The Policy of the Administration is War--Convention of Southern Rights Men at Williamsburg — Secession Meeting, Secession Flag, Secession Speeches, Secession Ladies, and Secession Enthusiasm — Appointments to Office by Lincoln, &c., &c.

Hampton, Va., April 8th, 1861.
The Administration has finally defined its policy; not publicly, but stealthily--just Seward's fashion. I am inclined to the opinion that the Hon. J. S. Millson will soon find his error in this, as his constituents have found theirs in other instances; but they will correct theirs at the polls. He said, in Petersburg, ‘"Lincoln is for peace."’ What does he think now? Probably the blockading of ports, collecting of revenue, and reinforcing Southern forts, in the opinion of the honorable gentleman, are peace measures? Well, we shall soon learn more definitely what the Washington Government really intends to do.

A Convention of Southern Rights men has been called, to assemble in Williamsburg the 22d of the present month, to nominate candidates for this Senatorial District; also, for the House of Delegates. A number of gentlemen, good and true, have been spoken of for both positions.

There was a spirited meeting of Southern Rights men held in this place last Saturday. C. S. Jones, Esq., presided. Thorough secession resolutions were offered and unanimously adopted. It has been our good fortune to be present at a number of similar meetings. We have yet to attend one characterized by so much harmony, and, as above stated, so spirited.

After the adjournment of the meeting, notice was given that a secession pole would be raised. The crowd immediately retired to the spot, and we soon had the pleasure of seeing the banner of the Confederated States floating in the breeze. I have not the time or space to give a description of the eloquent speeches delivered on the occasion by Messrs. James Barron Hope, Thos. Tabb, B. P. Lee, Jr., and Wm. R. Willis. I have rarely witnessed such enthusiasm as was manifested by the large crowd in attendance.

Lieut. Latimer, commanding a squad of the "Wythe Rifles," saluted the flag, firing "a round" for each seceded State.

To-day we heard a Union flag would be raised in another part of the town. About two o'clock our attention was called to a flag with the motto, "the Constitution and the Union"on one side of it; we cannot say what was on the other. But of one thing we are certain, before 6 o'clock the flag had split into three pieces. You will say that was ominous, and I agree with you.

Several appointments to Federal offices have been made in this place. Our efficient and deservedly popular Postmaster, Mr. G. A. Cary, has been removed. Maj. J. B. Cary resigned the office he held, as Surveyor, Lincoln promptly filled it. It is reported other appointments have been made, but the report has yet to be confirmed.

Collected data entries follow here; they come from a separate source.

(* ===== verification/RoomOps.v ===== *)
(** The remaining operations on rooms: state, history, closing, transcripts,
    viewers, and the lifecycle sweep with its overview, of
    [internal/service/a2a/service.go]. *)
From S2P Require Import Prelude Monad RoomState Http Policy SecretCipher PromptBuilder StoreTypes Store RoomContext ServiceState Reconcile Service.

Record RoomStateResult := MkRoomStateResult { rs_Room : Room; rs_ActiveViewers : nat; rs_NextTurn : Z; rs_NextActorID : string }.
Record RoomEventHistoryResult := MkHistory { hs_Items : list RoomEvent; hs_NextSince : Z }.
Record LifecycleSweepResult := MkSweepResult {
  sw_Scanned : Z; sw_ClosedTransitions : Z; sw_PurgedTransitions : Z; sw_ViewerBlocked : Z; sw_ReadyForPurge : Z }.
Record PurgeOverviewResult := MkPurgeOverview {
  po_Scanned : Z; po_ClosedRooms : Z; po_ReadyForPurge : Z; po_ViewerBlocked : Z; po_OverRetention : Z;
  po_OldestClosedAgeSeconds : Z; po_OldestReadyAgeSeconds : Z; po_ClosedRoomGraceSeconds : Z; po_MaxClosedRetentionSeconds : Z }.
Record TranscriptResult := MkTranscript { tr_Room : Room; tr_Messages : list Message; tr_LastContextFetchByAgent : gmap string Z }.
Record ViewerResult := MkViewerResult { vr_ViewerToken : string; vr_ActiveViewers : nat }.

Section rooms.
Context `{World, Unicode, Crypto, Platform} (cf : config).
Local Open Scope string_scope. Local Open Scope Z_scope.
Abbreviation SV := (M service service_error).
Abbreviation loadRoom := (loadRoom cf).

Definition countViewers (roomID : string) : SV nat :=
  let! t := now in store (CountActiveViewers roomID (tAdd t (- viewerHeartbeatTimeout cf))).
Definition GetRoomState (agentID roomID : string) : SV RoomStateResult :=
  let! rm := loadRoom roomID in
  guard (participant rm agentID) ErrForbidden ;;
  let! count := countViewers roomID in
  ret (MkRoomStateResult rm count (rm_TurnIndex rm) (nextActorIDForRoom rm)).
Definition RoomSnapshot (roomID : string) : SV Room := loadRoom roomID.

Definition maxRoomEventHistoryLimit : Z := 200.
Definition ListRoomEventHistory (agentID roomID : string) (sinceID limit : Z) : SV RoomEventHistoryResult :=
  if sinceID <? 0 then throw ErrBadRequest
  else
    let limit := if (limit <=? 0) || (maxRoomEventHistoryLimit <? limit) then maxRoomEventHistoryLimit else limit in
    let! rm := loadRoom roomID in
    guard (negb (bool_decide (rm_State rm = RoomStatePurged))) ErrGone ;;
    guard (participant rm agentID) ErrForbidden ;;
    let! joined := with_mu (gets (fun s => room_joined s roomID)) in
    guard (roomParticipantJoined rm agentID joined) ErrForbidden ;;
    (if 0 <? sinceID then
       let! ev := mapping StoreNotFound ErrBadRequest (store (GetRoomEvent sinceID)) in
       guard (String.eqb (ev_RoomID ev) roomID) ErrBadRequest
     else ret tt) ;;
    let! items := store (ListRoomEvents roomID sinceID limit) in
    let! items := decryptRoomEvents cf rm items in
    ret (MkHistory items (match last items with Some ev => ev_ID ev | None => sinceID end)).

(** Closing twice is answered with the room as it is. *)
Definition close_open (agentID roomID : string) (t : time) : SV (Room * list RoomEvent) :=
  let! room := update_room (MkUpdateRoomInput roomID None None (Some RoomStateClosed) None (Some t) None None) in
  revokeRoomScopedTokensForRoom room t ;;
  let! ev1 := event roomID "room.state_changed" (Some agentID) in
  let! ev2 := event roomID "room.closed" (Some agentID) in
  enqueueWebhookOutboxForEvent room ev2 agentID ;;
  enqueueAgentStreamTerminal room "room.closed" "manual_close" (eventTime ev2 t) ;;
  ret (room, [ev1; ev2]).
Definition close_tx (agentID roomID : string) (t : time) : SV (Room * list RoomEvent) :=
  withTx (
    lockRoom cf roomID ;;
    let! current := tx (tx_GetRoom roomID) in
    match rm_State current with
    | RoomStatePurged => throw ErrGone
    | RoomStateClosed => ret (current, [])
    | _ => close_open agentID roomID t
    end).
Definition CloseRoom (agentID roomID : string) : SV Room :=
  let! rm := loadRoom roomID in
  guard (participant rm agentID) ErrForbidden ;;
  match rm_State rm with
  | RoomStatePurged => throw ErrGone
  | RoomStateClosed => ret rm
  | _ =>
      let! t := now in
      let! p := close_tx agentID roomID t in
      publishRoomEvents p.2 ;;
      sync_context cf p.1 agentID (rm_ID p.1) [("room_id", JStr roomID); ("agent_id", JStr agentID)] [("source", JStr "close_room")] 0 ;;
      ret p.1
  end.

(** * Humans: transcripts and viewers *)
Definition check_code (rm : Room) (humanCode : string) : SV unit :=
  guard (String.eqb (hashText humanCode) (rm_HumanCodeHash rm)) ErrForbidden ;;
  match rm_HumanCodeExpiresAt rm with
  | None => ret tt
  | Some e => let! t := now in guard (negb (After t e)) ErrForbidden
  end.
Definition Transcript (roomID humanCode : string) : SV TranscriptResult :=
  let humanCode := TrimSpace humanCode in
  if String.eqb humanCode "" then throw ErrForbidden
  else
    let! rm := loadRoom roomID in
    guard (negb (bool_decide (rm_State rm = RoomStatePurged))) ErrGone ;;
    check_code rm humanCode ;;
    let! msgs := store (ListRoomMessages roomID) in
    let! msgs := decryptRoomMessages cf rm msgs in
    let! ctx := attempt (E' := service_error) (store (GetRoomContext roomID)) in
    ret (MkTranscript rm msgs (match ctx with inl c => pl_LastContextFetchTurnByAgent (rc_Context c) | inr _ => ∅ end)).
Definition record_fetch (agentID : string) (turnIndex : Z) (rm : Room) (payload : roomContextPayload) : SV roomContextPayload :=
  guard (participant rm agentID) ErrForbidden ;;
  let m := pl_LastContextFetchTurnByAgent payload in
  let newer := match m !! agentID with None => true | Some current => current <? turnIndex end in
  ret (if newer then set_pl_LastContextFetchTurnByAgent (<[agentID := turnIndex]> m) payload else payload).
Definition RecordRoomContextFetch (agentID roomID : string) (turnIndex : Z) : SV unit :=
  if turnIndex <? 0 then throw ErrBadRequest else updateRoomContext cf roomID "" (record_fetch agentID turnIndex).
Definition ViewerJoin (roomID humanCode : string) : SV ViewerResult :=
  let! rm := loadRoom roomID in
  guard (negb (bool_decide (rm_State rm = RoomStatePurged))) ErrGone ;;
  check_code rm (TrimSpace humanCode) ;;
  let! t := now in
  let! k := randomToken 18 in
  let token := "hv_" ++ k in
  let! id := newID "rvw" in
  store (UpsertViewer (MkViewer id roomID token t t None)) ;;
  let! count := countViewers roomID in
  ret (MkViewerResult token count).
Definition find_viewer (roomID viewerToken : string) : SV Viewer :=
  let! v := mapping StoreNotFound ErrNotFound (store (GetViewer (TrimSpace viewerToken))) in
  guard (String.eqb (vw_RoomID v) roomID) ErrNotFound ;;
  ret v.
Definition ViewerHeartbeat (roomID viewerToken : string) : SV ViewerResult :=
  let! v := find_viewer roomID viewerToken in
  guard (match vw_LeftAt v with None => true | Some _ => false end) ErrGone ;;
  let! t := now in
  store (UpsertViewer (set_vw_LastHeartbeatAt t v)) ;;
  let! count := countViewers roomID in
  ret (MkViewerResult "" count).
Definition ViewerLeave (roomID viewerToken : string) : SV ViewerResult :=
  let! v := find_viewer roomID viewerToken in
  let! t := now in
  store (UpsertViewer (set_vw_LeftAt (Some (default t (vw_LeftAt v))) v)) ;;
  let! count := countViewers roomID in
  ret (MkViewerResult "" count).

(** * The lifecycle worker *)
Definition unsupported {A} (msg : string) : SV A := throw (OtherError msg).
Definition secs (d : duration) : Z := Z.quot d Second.
Definition closed_age (rm : Room) (t : time) : duration := Z.max 0 (tSub t (default (rm_CreatedAt rm) (rm_ClosedAt rm))).
Definition overview_one (t : time) (out : PurgeOverviewResult) (rm : Room) : SV PurgeOverviewResult :=
  match rm_State rm with
  | RoomStateClosed =>
      let age := closed_age rm t in
      let out := MkPurgeOverview (po_Scanned out) (po_ClosedRooms out + 1) (po_ReadyForPurge out) (po_ViewerBlocked out) (po_OverRetention out)
        (Z.max (po_OldestClosedAgeSeconds out) (secs age)) (po_OldestReadyAgeSeconds out) (po_ClosedRoomGraceSeconds out) (po_MaxClosedRetentionSeconds out) in
      let! o := attempt (E' := service_error) (store (CountActiveViewers (rm_ID rm) (tAdd t (- viewerHeartbeatTimeout cf)))) in
      match o with
      | inr _ => ret out
      | inl activeCount =>
          let blocked := (0 <? activeCount)%nat in
          let byRetention := maxClosedRetention cf <=? age in
          let ready := (negb blocked && (closedRoomGraceDelay cf <=? age)) || byRetention in
          ret (MkPurgeOverview (po_Scanned out) (po_ClosedRooms out) (po_ReadyForPurge out + Z.b2z ready) (po_ViewerBlocked out + Z.b2z blocked)
            (po_OverRetention out + Z.b2z byRetention) (po_OldestClosedAgeSeconds out)
            (if ready then Z.max (po_OldestReadyAgeSeconds out) (secs age) else po_OldestReadyAgeSeconds out)
            (po_ClosedRoomGraceSeconds out) (po_MaxClosedRetentionSeconds out))
      end
  | _ => ret out
  end.
Definition purgeOverviewFromRooms (rooms : list Room) : SV PurgeOverviewResult :=
  let! t := now in
  for_acc rooms (MkPurgeOverview (Z.of_nat (length rooms)) 0 0 0 0 0 0 (secs (closedRoomGraceDelay cf)) (secs (maxClosedRetention cf))) (overview_one t).
Definition PurgeOverview : SV PurgeOverviewResult :=
  if negb (shared cf) then unsupported "purge overview unsupported by backing store"
  else
    let! t := now in
    let! rooms := store (ListRoomsForLifecycleSweep t 1000) in
    purgeOverviewFromRooms rooms.
Definition sweep_one (out : LifecycleSweepResult) (candidate : Room) : SV LifecycleSweepResult :=
  let! after := reconcileRoom cf candidate in
  let! out := match rm_State after with
    | RoomStateClosed =>
        let! t := now in
        let! activeCount := store (CountActiveViewers (rm_ID after) (tAdd t (- viewerHeartbeatTimeout cf))) in
        let! t := now in
        let age := closed_age after t in
        let blocked := (0 <? activeCount)%nat in
        let ready := (negb blocked && (closedRoomGraceDelay cf <=? age)) || (maxClosedRetention cf <=? age) in
        ret (MkSweepResult (sw_Scanned out) (sw_ClosedTransitions out) (sw_PurgedTransitions out) (sw_ViewerBlocked out + Z.b2z blocked) (sw_ReadyForPurge out + Z.b2z ready))
    | _ => ret out
    end in
  let changed := negb (bool_decide (rm_State candidate = rm_State after)) in
  ret (MkSweepResult (sw_Scanned out)
    (sw_ClosedTransitions out + Z.b2z (changed && bool_decide (rm_State after = RoomStateClosed)))
    (sw_PurgedTransitions out + Z.b2z (changed && bool_decide (rm_State after = RoomStatePurged))) (sw_ViewerBlocked out) (sw_ReadyForPurge out)).
Definition SweepLifecycle (limit : Z) : SV LifecycleSweepResult :=
  if negb (shared cf) then unsupported "lifecycle sweep unsupported by backing store"
  else
    let! t := now in
    let! rooms := store (ListRoomsForLifecycleSweep t limit) in
    for_acc rooms (MkSweepResult (Z.of_nat (length rooms)) 0 0 0 0) sweep_one.
Definition AdminOverview : SV (AdminOverview * PurgeOverviewResult) :=
  let! t := now in
  let! out := tx (GetAdminOverview t) in
  let! p := PurgeOverview in
  ret (out, p).
Definition AdminRooms (limit : Z) : SV (list AdminRoom) := store (ListAdminRooms limit).
Definition AdminAudit (limit : Z) : SV (list AuditEvent) := store (ListAuditEvents limit).
Definition AppendSecurityAudit (roomID event : string) (meta : list (string * json)) (messageCount : Z) : SV unit :=
  appendAuditEventBestEffort roomID event meta messageCount.
End rooms.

The time may soon come when certain representatives will have to give a strict account of their affiliation with Lincoln, Seward, Blair & Co. Would it not be better, infinitely better, to have representatives who have less sympathy with a Black Republican Administration ? The people will give a verdict at the approaching Spring election, and you may be sure they will find all such quality

The weather has been very stormy during the past two days. Yours, &c., L.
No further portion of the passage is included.